(Activity):
Return only the lines of the listing below that run from the line with "let out := write_string out (rr_object_id" through the line with "let! valid_window_end := read_optional_u64", both ends included, exactly as written.

(The records):
(* ===== verification/ReportStatements.v ===== *)
(** * The messages of [crates/reporting] *)
From S2P Require Import Prelude Primitives Context ReportCodec.

(** The equations of the writers apply to the writers, not to what they unfold
    to. *)
#[local] Set Keyed Unification.

Inductive CommitteeScope : Type := Current | PendingNew.

Definition CommitteeScope_tag (s : CommitteeScope) : Byte.byte :=
  match s with Current => Byte.x01 | PendingNew => Byte.x02 end.

Definition CommitteeScope_from_tag (tag : Byte.byte) : report_result CommitteeScope :=
  match tag with
  | Byte.x01 => Ok Current
  | Byte.x02 => Ok PendingNew
  | value => Err (InvalidReport ("unknown committee scope " +:+ pretty.pretty (byte.unsigned value)))
  end.

Definition read_scope (label : string) : reader CommitteeScope :=
  let! tag := read_u8 label in m_lift (CommitteeScope_from_tag tag).

#[global] Instance field_scope l : Field (fun _ => True) (fun s => [CommitteeScope_tag s]) (read_scope l).
Proof.
  apply (field_map (fun _ => True) (fun b => [b]) (read_u8 l) (fun _ => True) CommitteeScope_tag); [apply _|..].
  - by intros [].
  - intros [] b _ H; try discriminate; injection H as <-; done.
  - by intros [].
Qed.

(** ** [NodeOffline] *)

Record NodeOffline := MkNodeOffline {
  no_origin_protocol : bytes;
  no_origin_protocol_version : Z;
  no_accused_committee_scope : CommitteeScope;
  no_signing_committee_scope : CommitteeScope;
}.

Definition NodeOffline_canonical_bytes (s : NodeOffline) : bytes :=
  let out := write_string [] (no_origin_protocol s) in
  let out := write_u64 out (no_origin_protocol_version s) in
  let out := push out (CommitteeScope_tag (no_accused_committee_scope s)) in
  let out := push out (CommitteeScope_tag (no_signing_committee_scope s)) in
  out.

Definition NodeOffline_from_canonical_bytes : bytes -> report_result NodeOffline := decode (
  let! origin_protocol := read_string "origin_protocol" in
  let! origin_protocol_version := read_u64 "origin_protocol_version" in
  let! accused_committee_scope := read_scope "accused_committee_scope" in
  let! signing_committee_scope := read_scope "signing_committee_scope" in
  finish ;!
  m_ret (MkNodeOffline origin_protocol origin_protocol_version accused_committee_scope
    signing_committee_scope)).

Definition NodeOffline_wf (s : NodeOffline) : Prop :=
  let '(MkNodeOffline origin_protocol version _ _) := s in
  is_string origin_protocol /\ is_u64 version.

#[global] Instance NodeOffline_canonical : Canonical NodeOffline.
Proof.
  wire_message NodeOffline_canonical_bytes NodeOffline_from_canonical_bytes
    NodeOffline_wf.
Defined.

(** ** [PreReencryptResponseStatement] *)

Record PreReencryptResponseStatement := MkPreReencryptResponseStatement {
  pr_domain : bytes;
  pr_chain_id : bytes;
  pr_ring_id : bytes;
  pr_ring_pk : bytes;
  pr_ring_state_sha256 : bytes;
  pr_protocol_version : Z;
  pr_request_id : bytes;
  pr_signed_at : Z;
  pr_responder_node_key : bytes;
  pr_origin_protocol : bytes;
  pr_object_id : bytes;
  pr_rdr_pk : bytes;
  pr_derivation : option bytes;
  pr_from_node_id : Z;
  pr_share : bytes;
  pr_challenge : bytes;
  pr_proof : bytes;
  pr_crypto_backend : bytes;
  pr_timestamp : option Z;
  pr_document_inline : bool;
}.

Definition PreReencryptResponseStatement_canonical_bytes (s : PreReencryptResponseStatement) : bytes :=
  let out := write_string [] (pr_domain s) in
  let out := write_string out (pr_chain_id s) in
  let out := write_string out (pr_ring_id s) in
  let out := write_string out (pr_ring_pk s) in
  let out := write_string out (pr_ring_state_sha256 s) in
  let out := write_u64 out (pr_protocol_version s) in
  let out := write_string out (pr_request_id s) in
  let out := write_u64 out (pr_signed_at s) in
  let out := write_string out (pr_responder_node_key s) in
  let out := write_string out (pr_origin_protocol s) in
  let out := write_string out (pr_object_id s) in
  let out := write_bytes out (pr_rdr_pk s) in
  let out := write_optional_bytes out (pr_derivation s) in
  let out := write_u32 out (pr_from_node_id s) in
  let out := write_bytes out (pr_share s) in
  let out := write_bytes out (pr_challenge s) in
  let out := write_bytes out (pr_proof s) in
  let out := write_string out (pr_crypto_backend s) in
  let out := write_optional_u64 out (pr_timestamp s) in
  let out := write_bool out (pr_document_inline s) in
  out.

Definition PreReencryptResponseStatement_from_canonical_bytes : bytes -> report_result PreReencryptResponseStatement := decode (
  let! domain := read_string "domain" in
  let! chain_id := read_string "chain_id" in
  let! ring_id := read_string "ring_id" in
  let! ring_pk := read_string "ring_pk" in
  let! ring_state_sha256 := read_string "ring_state_sha256" in
  let! protocol_version := read_u64 "protocol_version" in
  let! request_id := read_string "request_id" in
  let! signed_at := read_u64 "signed_at" in
  let! responder_node_key := read_string "responder_node_key" in
  let! origin_protocol := read_string "origin_protocol" in
  let! object_id := read_string "object_id" in
  let! rdr_pk := read_bytes "rdr_pk" in
  let! derivation := read_optional_bytes "derivation" in
  let! from_node_id := read_u32 "from_node_id" in
  let! share := read_bytes "share" in
  let! challenge := read_bytes "challenge" in
  let! proof := read_bytes "proof" in
  let! crypto_backend := read_string "crypto_backend" in
  let! timestamp := read_optional_u64 "timestamp" in
  let! document_inline := read_bool "document_inline" in
  finish ;!
  m_ret (MkPreReencryptResponseStatement domain chain_id ring_id ring_pk ring_state_sha256 protocol_version
    request_id signed_at responder_node_key origin_protocol object_id rdr_pk derivation from_node_id share
    challenge proof crypto_backend timestamp document_inline)).

Definition PreReencryptResponseStatement_wf (s : PreReencryptResponseStatement) : Prop :=
  let '(MkPreReencryptResponseStatement domain chain_id ring_id ring_pk ring_state_sha256 protocol_version
      request_id signed_at responder_node_key origin_protocol object_id rdr_pk derivation from_node_id share
      challenge proof crypto_backend timestamp _) := s in
  is_string domain /\ is_string chain_id /\ is_string ring_id /\ is_string ring_pk /\
  is_string ring_state_sha256 /\ is_u64 protocol_version /\ is_string request_id /\ is_u64 signed_at /\
  is_string responder_node_key /\ is_string origin_protocol /\ is_string object_id /\ short rdr_pk /\
  on_some short derivation /\ is_u32 from_node_id /\ short share /\ short challenge /\ short proof /\
  is_string crypto_backend /\ on_some is_u64 timestamp.

#[global] Instance PreReencryptResponseStatement_canonical : Canonical PreReencryptResponseStatement.
Proof.
  wire_message PreReencryptResponseStatement_canonical_bytes PreReencryptResponseStatement_from_canonical_bytes
    PreReencryptResponseStatement_wf.
Defined.

(** ** [SignResponseStatement] *)

Record SignResponseStatement := MkSignResponseStatement {
  sr_domain : bytes;
  sr_chain_id : bytes;
  sr_ring_id : bytes;
  sr_ring_pk : bytes;
  sr_ring_state_sha256 : bytes;
  sr_protocol_version : Z;
  sr_request_id : bytes;
  sr_signed_at : Z;
  sr_responder_node_key : bytes;
  sr_origin_protocol : bytes;
  sr_accused_committee_scope : CommitteeScope;
  sr_signing_committee_scope : CommitteeScope;
  sr_from_node_id : Z;
  sr_message : bytes;
  sr_signing_commitments : bytes;
  sr_derivation : option bytes;
  sr_metadata : option bytes;
  sr_sig_share : bytes;
  sr_crypto_backend : bytes;
}.

Definition SignResponseStatement_canonical_bytes (s : SignResponseStatement) : bytes :=
  let out := write_string [] (sr_domain s) in
  let out := write_string out (sr_chain_id s) in
  let out := write_string out (sr_ring_id s) in
  let out := write_string out (sr_ring_pk s) in
  let out := write_string out (sr_ring_state_sha256 s) in
  let out := write_u64 out (sr_protocol_version s) in
  let out := write_string out (sr_request_id s) in
  let out := write_u64 out (sr_signed_at s) in
  let out := write_string out (sr_responder_node_key s) in
  let out := write_string out (sr_origin_protocol s) in
  let out := push out (CommitteeScope_tag (sr_accused_committee_scope s)) in
  let out := push out (CommitteeScope_tag (sr_signing_committee_scope s)) in
  let out := write_u32 out (sr_from_node_id s) in
  let out := write_bytes out (sr_message s) in
  let out := write_bytes out (sr_signing_commitments s) in
  let out := write_optional_bytes out (sr_derivation s) in
  let out := write_optional_bytes out (sr_metadata s) in
  let out := write_bytes out (sr_sig_share s) in
  let out := write_string out (sr_crypto_backend s) in
  out.

Definition SignResponseStatement_from_canonical_bytes : bytes -> report_result SignResponseStatement := decode (
  let! domain := read_string "domain" in
  let! chain_id := read_string "chain_id" in
  let! ring_id := read_string "ring_id" in
  let! ring_pk := read_string "ring_pk" in
  let! ring_state_sha256 := read_string "ring_state_sha256" in
  let! protocol_version := read_u64 "protocol_version" in
  let! request_id := read_string "request_id" in
  let! signed_at := read_u64 "signed_at" in
  let! responder_node_key := read_string "responder_node_key" in
  let! origin_protocol := read_string "origin_protocol" in
  let! accused_committee_scope := read_scope "accused_committee_scope" in
  let! signing_committee_scope := read_scope "signing_committee_scope" in
  let! from_node_id := read_u32 "from_node_id" in
  let! message := read_bytes "message" in
  let! signing_commitments := read_bytes "signing_commitments" in
  let! derivation := read_optional_bytes "derivation" in
  let! metadata := read_optional_bytes "metadata" in
  let! sig_share := read_bytes "sig_share" in
  let! crypto_backend := read_string "crypto_backend" in
  finish ;!
  m_ret (MkSignResponseStatement domain chain_id ring_id ring_pk ring_state_sha256 protocol_version request_id
    signed_at responder_node_key origin_protocol accused_committee_scope signing_committee_scope from_node_id
    message signing_commitments derivation metadata sig_share crypto_backend)).

Definition SignResponseStatement_wf (s : SignResponseStatement) : Prop :=
  let '(MkSignResponseStatement domain chain_id ring_id ring_pk ring_state_sha256 protocol_version request_id
      signed_at responder_node_key origin_protocol _ _ from_node_id message signing_commitments derivation
      metadata sig_share crypto_backend) := s in
  is_string domain /\ is_string chain_id /\ is_string ring_id /\ is_string ring_pk /\
  is_string ring_state_sha256 /\ is_u64 protocol_version /\ is_string request_id /\ is_u64 signed_at /\
  is_string responder_node_key /\ is_string origin_protocol /\ is_u32 from_node_id /\ short message /\
  short signing_commitments /\ on_some short derivation /\ on_some short metadata /\ short sig_share /\
  is_string crypto_backend.

#[global] Instance SignResponseStatement_canonical : Canonical SignResponseStatement.
Proof.
  wire_message SignResponseStatement_canonical_bytes SignResponseStatement_from_canonical_bytes
    SignResponseStatement_wf.
Defined.

(** ** [RelayRequestStatement] *)

Record RelayRequestStatement := MkRelayRequestStatement {
  rr_domain : bytes;
  rr_chain_id : bytes;
  rr_ring_id : bytes;
  rr_ring_pk : bytes;
  rr_ring_state_sha256 : bytes;
  rr_protocol_version : Z;
  rr_request_id : bytes;
  rr_signed_at : Z;
  rr_user_signed_at : Z;
  rr_relayer_node_key : bytes;
  rr_origin_protocol : bytes;
  rr_accused_committee_scope : CommitteeScope;
  rr_signing_committee_scope : CommitteeScope;
  rr_from_node_id : Z;
  rr_actor_id : bytes;
  rr_object_id : bytes;
  rr_valid_window_start : option Z;
  rr_valid_window_end : option Z;
  rr_timestamp : option Z;
  rr_document_inline : bool;
}.

Definition RelayRequestStatement_canonical_bytes (s : RelayRequestStatement) : bytes :=
  let out := write_string [] (rr_domain s) in
  let out := write_string out (rr_chain_id s) in
  let out := write_string out (rr_ring_id s) in
  let out := write_string out (rr_ring_pk s) in
  let out := write_string out (rr_ring_state_sha256 s) in
  let out := write_u64 out (rr_protocol_version s) in
  let out := write_string out (rr_request_id s) in
  let out := write_u64 out (rr_signed_at s) in
  let out := write_u64 out (rr_user_signed_at s) in
  let out := write_string out (rr_relayer_node_key s) in
  let out := write_string out (rr_origin_protocol s) in
  let out := push out (CommitteeScope_tag (rr_accused_committee_scope s)) in
  let out := push out (CommitteeScope_tag (rr_signing_committee_scope s)) in
  let out := write_u32 out (rr_from_node_id s) in
  let out := write_string out (rr_actor_id s) in
  let out := write_string out (rr_object_id s) in
  let out := write_optional_u64 out (rr_valid_window_start s) in
  let out := write_optional_u64 out (rr_valid_window_end s) in
  let out := write_optional_u64 out (rr_timestamp s) in
  let out := write_bool out (rr_document_inline s) in
  out.

Definition RelayRequestStatement_from_canonical_bytes : bytes -> report_result RelayRequestStatement := decode (
  let! domain := read_string "domain" in
  let! chain_id := read_string "chain_id" in
  let! ring_id := read_string "ring_id" in
  let! ring_pk := read_string "ring_pk" in
  let! ring_state_sha256 := read_string "ring_state_sha256" in
  let! protocol_version := read_u64 "protocol_version" in
  let! request_id := read_string "request_id" in
  let! signed_at := read_u64 "signed_at" in
  let! user_signed_at := read_u64 "user_signed_at" in
  let! relayer_node_key := read_string "relayer_node_key" in
  let! origin_protocol := read_string "origin_protocol" in
  let! accused_committee_scope := read_scope "accused_committee_scope" in
  let! signing_committee_scope := read_scope "signing_committee_scope" in
  let! from_node_id := read_u32 "from_node_id" in
  let! actor_id := read_string "actor_id" in
  let! object_id := read_string "object_id" in
  let! valid_window_start := read_optional_u64 "valid_window_start" in
  let! valid_window_end := read_optional_u64 "valid_window_end" in
  let! timestamp := read_optional_u64 "timestamp" in
  let! document_inline := read_bool "document_inline" in
  finish ;!
  m_ret (MkRelayRequestStatement domain chain_id ring_id ring_pk ring_state_sha256 protocol_version request_id
    signed_at user_signed_at relayer_node_key origin_protocol accused_committee_scope signing_committee_scope
    from_node_id actor_id object_id valid_window_start valid_window_end timestamp document_inline)).

Definition RelayRequestStatement_wf (s : RelayRequestStatement) : Prop :=
  let '(MkRelayRequestStatement domain chain_id ring_id ring_pk ring_state_sha256 protocol_version request_id
      signed_at user_signed_at relayer_node_key origin_protocol _ _ from_node_id actor_id object_id
      valid_window_start valid_window_end timestamp _) := s in
  is_string domain /\ is_string chain_id /\ is_string ring_id /\ is_string ring_pk /\
  is_string ring_state_sha256 /\ is_u64 protocol_version /\ is_string request_id /\ is_u64 signed_at /\
  is_u64 user_signed_at /\ is_string relayer_node_key /\ is_string origin_protocol /\ is_u32 from_node_id /\
  is_string actor_id /\ is_string object_id /\ on_some is_u64 valid_window_start /\
  on_some is_u64 valid_window_end /\ on_some is_u64 timestamp.

#[global] Instance RelayRequestStatement_canonical : Canonical RelayRequestStatement.
Proof.
  wire_message RelayRequestStatement_canonical_bytes RelayRequestStatement_from_canonical_bytes
    RelayRequestStatement_wf.
Defined.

(Problem solution):
  let out := write_string out (rr_object_id s) in
  let out := write_optional_u64 out (rr_valid_window_start s) in
  let out := write_optional_u64 out (rr_valid_window_end s) in
  let out := write_optional_u64 out (rr_timestamp s) in
  let out := write_bool out (rr_document_inline s) in
  out.

Definition RelayRequestStatement_from_canonical_bytes : bytes -> report_result RelayRequestStatement := decode (
  let! domain := read_string "domain" in
  let! chain_id := read_string "chain_id" in
  let! ring_id := read_string "ring_id" in
  let! ring_pk := read_string "ring_pk" in
  let! ring_state_sha256 := read_string "ring_state_sha256" in
  let! protocol_version := read_u64 "protocol_version" in
  let! request_id := read_string "request_id" in
  let! signed_at := read_u64 "signed_at" in
  let! user_signed_at := read_u64 "user_signed_at" in
  let! relayer_node_key := read_string "relayer_node_key" in
  let! origin_protocol := read_string "origin_protocol" in
  let! accused_committee_scope := read_scope "accused_committee_scope" in
  let! signing_committee_scope := read_scope "signing_committee_scope" in
  let! from_node_id := read_u32 "from_node_id" in
  let! actor_id := read_string "actor_id" in
  let! object_id := read_string "object_id" in
  let! valid_window_start := read_optional_u64 "valid_window_start" in
  let! valid_window_end := read_optional_u64 "valid_window_end" in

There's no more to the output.